Atribui-se a frase acima a seu homônimo e conterrâneo de Lisboa: o padre jesuíta Antônio Vieira (1608-1697), considerado grande orador da Igreja. O comentário ilustra bem o caráter assumido por Santo Antônio junto aos devotos. Tamanha seria sua eficiência que ele se tornou um santo coringa, daqueles que são chamados para resolver qualquer problema.
Mas se é para falar de milagres – com a facultada ressalva de que neles acredita quem quiser, com o necessário comentário de que muitos fenômenos à época desconhecidos pela ciência acabavam entendidos como obra divina, com a pertinente sabedoria de compreendermos tais relatos em um longínquo contexto –, cumpre relatar aqueles que foram os primeiros oficialmente reconhecidos pela Igreja. Os milagres que, de acordo com o seu mais antigo biógrafo, foram incluídos no processo de canonização do agora Santo Antônio – e que, portanto, ele achou por bem “anotar sucintamente” para “promover a devoção dos fiéis”. As aspas nos 53 pequenos relatos são de trechos da Legenda assídua.
Os milagres foram organizados por temas. Primeiro, os relacionados a paralisias e outras dificuldades de locomoção – mazelas que constituem a maior parte dos relatos. Conta-se que logo após o corpo de Santo Antônio ter sido sepultado, com as referidas honras, em Santa Maria, foi até ali uma mulher de nome Cuniza, que usava muletas há mais de um ano por sofrer de anomalia na coluna – a qual a deixava com aparência “tão horrenda e tão deploravelmente deformada que nunca mais poderia caminhar senão com o apoio de muletas”.
Admiradora da história de Antônio e conhecedora dos seus milagrosos relatos, Cuniza ajoelhou-se, com dificuldades, sobre o túmulo e ali rezou com muita fé. De imediato, seu dorso voltou ao normal e, “postas de lado as muletas, a mulher ergueu-se e regressou a casa”.
Também precisava apoiar-se em muletas outra mulher, Gilda. Há oito anos ela sofria de um problema na perna esquerda. Seus tendões contraídos a impossibilitavam de fixar o pé no chão. “O marido, de nome Marcoaldo, depois de a ter colocado sobre o cavalo, levou-a às pressas à igreja de Santa Maria Mater Domini e, para que recuperasse a saúde, deixou-a devotamente diante do túmulo de Santo Antônio.”
Gilda rezava de olhos fechados. Sentiu uma grande dor e um calor intenso na perna doente. Percebeu as mãos de alguém a tocando, mas, mesmo se abrisse os olhos, nada via. “Compreendendo a mulher que deveria ser o auxílio divino que havia sentido, levantou-se dali e, postas de lado as muletas, exultante, voltou a seu lar na companhia do marido.”

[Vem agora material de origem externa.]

(** * Poisson factorization for sparse matrices ([src/poismf.c])

    A shallow embedding of the alternating optimisation driver [run_poismf]
    and of the routines it is built from, followed by the properties of the
    written specification that were checked against it.

    Modelling conventions.
    - A C [double] is idealised as a real number ([R]); rounding, infinities
      and NaN are outside the model.  [log] is the natural logarithm [ln].
    - A C array is a [list R]; the pointer [p + off] is the suffix
      [skipn off p], and an in-place operation on the [k] cells at [p + off]
      rewrites exactly that window of the list ([in_place]).
    - [size_t] and [sparse_ix] values are natural numbers (no claim depends
      on wrap-around).
    - An [omp parallel for] over the rows of the free matrix is run in
      increasing row order: every iteration reads and writes only its own
      row of the free matrix, so every schedule gives the same result.
      The per-thread scratch windows of [buffer_arr] are local values.
    - The BLAS level-1 kernels ([cblas_ddot], [cblas_daxpy], [cblas_dscal])
      and the two row minimisers ([minimize_nonneg_cg], [tnc]) are external
      to the repository.  The kernels are given their reference semantics;
      the minimisers are parameters of the development.
    - [poismf.h] (the [fdata] struct, the [Method] enumeration) is not among
      the sources; both are reconstructed from their uses in [poismf.c]. *)

From Stdlib Require Import Reals Lra List Arith Lia Bool ZArith NArith.
Import ListNotations.
Local Open Scope R_scope.

(** ** Helper macro *)

(** [#define nonneg(x) (((x) > 0.)? (x) : 0.)] *)
Definition nonneg (x : R) : R := if Rlt_dec 0 x then x else 0.

(** ** BLAS level-1 kernels (reference semantics, unit strides) *)

(** [cblas_ddot(n, x, 1, y, 1)]: the sum of [x[i] * y[i]] for [i < n]. *)
Fixpoint cblas_ddot (n : nat) (x y : list R) : R :=
  match n, x, y with
  | S n', xi :: x', yi :: y' => xi * yi + cblas_ddot n' x' y'
  | _, _, _ => 0
  end.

Ricarda vivia meio que rastejando há cerca de vinte anos, porque suas pernas acabaram se desenvolvendo com alguma anomalia – eram raquíticas e não conseguiam sustentá-la. Ela sobrevivia à base de esmolas e foi como pedinte ao entorno do túmulo do santo, sabendo que ali havia se tornado um ponto de peregrinação.
E assim estava ali na praça, deitada ao chão, com seu pote de moedas, quando ouviu: “Graças a Deus, ela foi libertada!”.
Era uma menina que saía da igreja, curada. Antes, tinha uma corcunda que mal a deixava andar. Agora, estava completamente saudável.
Ricarda decidiu entrar. Enquanto se arrastava, ainda na praça, um menino de 7 anos surgiu e a chamou. Ele desapareceu na porta da igreja. A mulher ingressou completamente absorta pela oração. Então, antes de chegar até o sepulcro, dois cistos se romperam nas pernas. “Em seguida, suas pernas ressequidas como madeira, ao longo de vinte anos, estenderam-se imediatamente e, relaxada a pele, começaram as carnes a crescer, até ao tamanho original.”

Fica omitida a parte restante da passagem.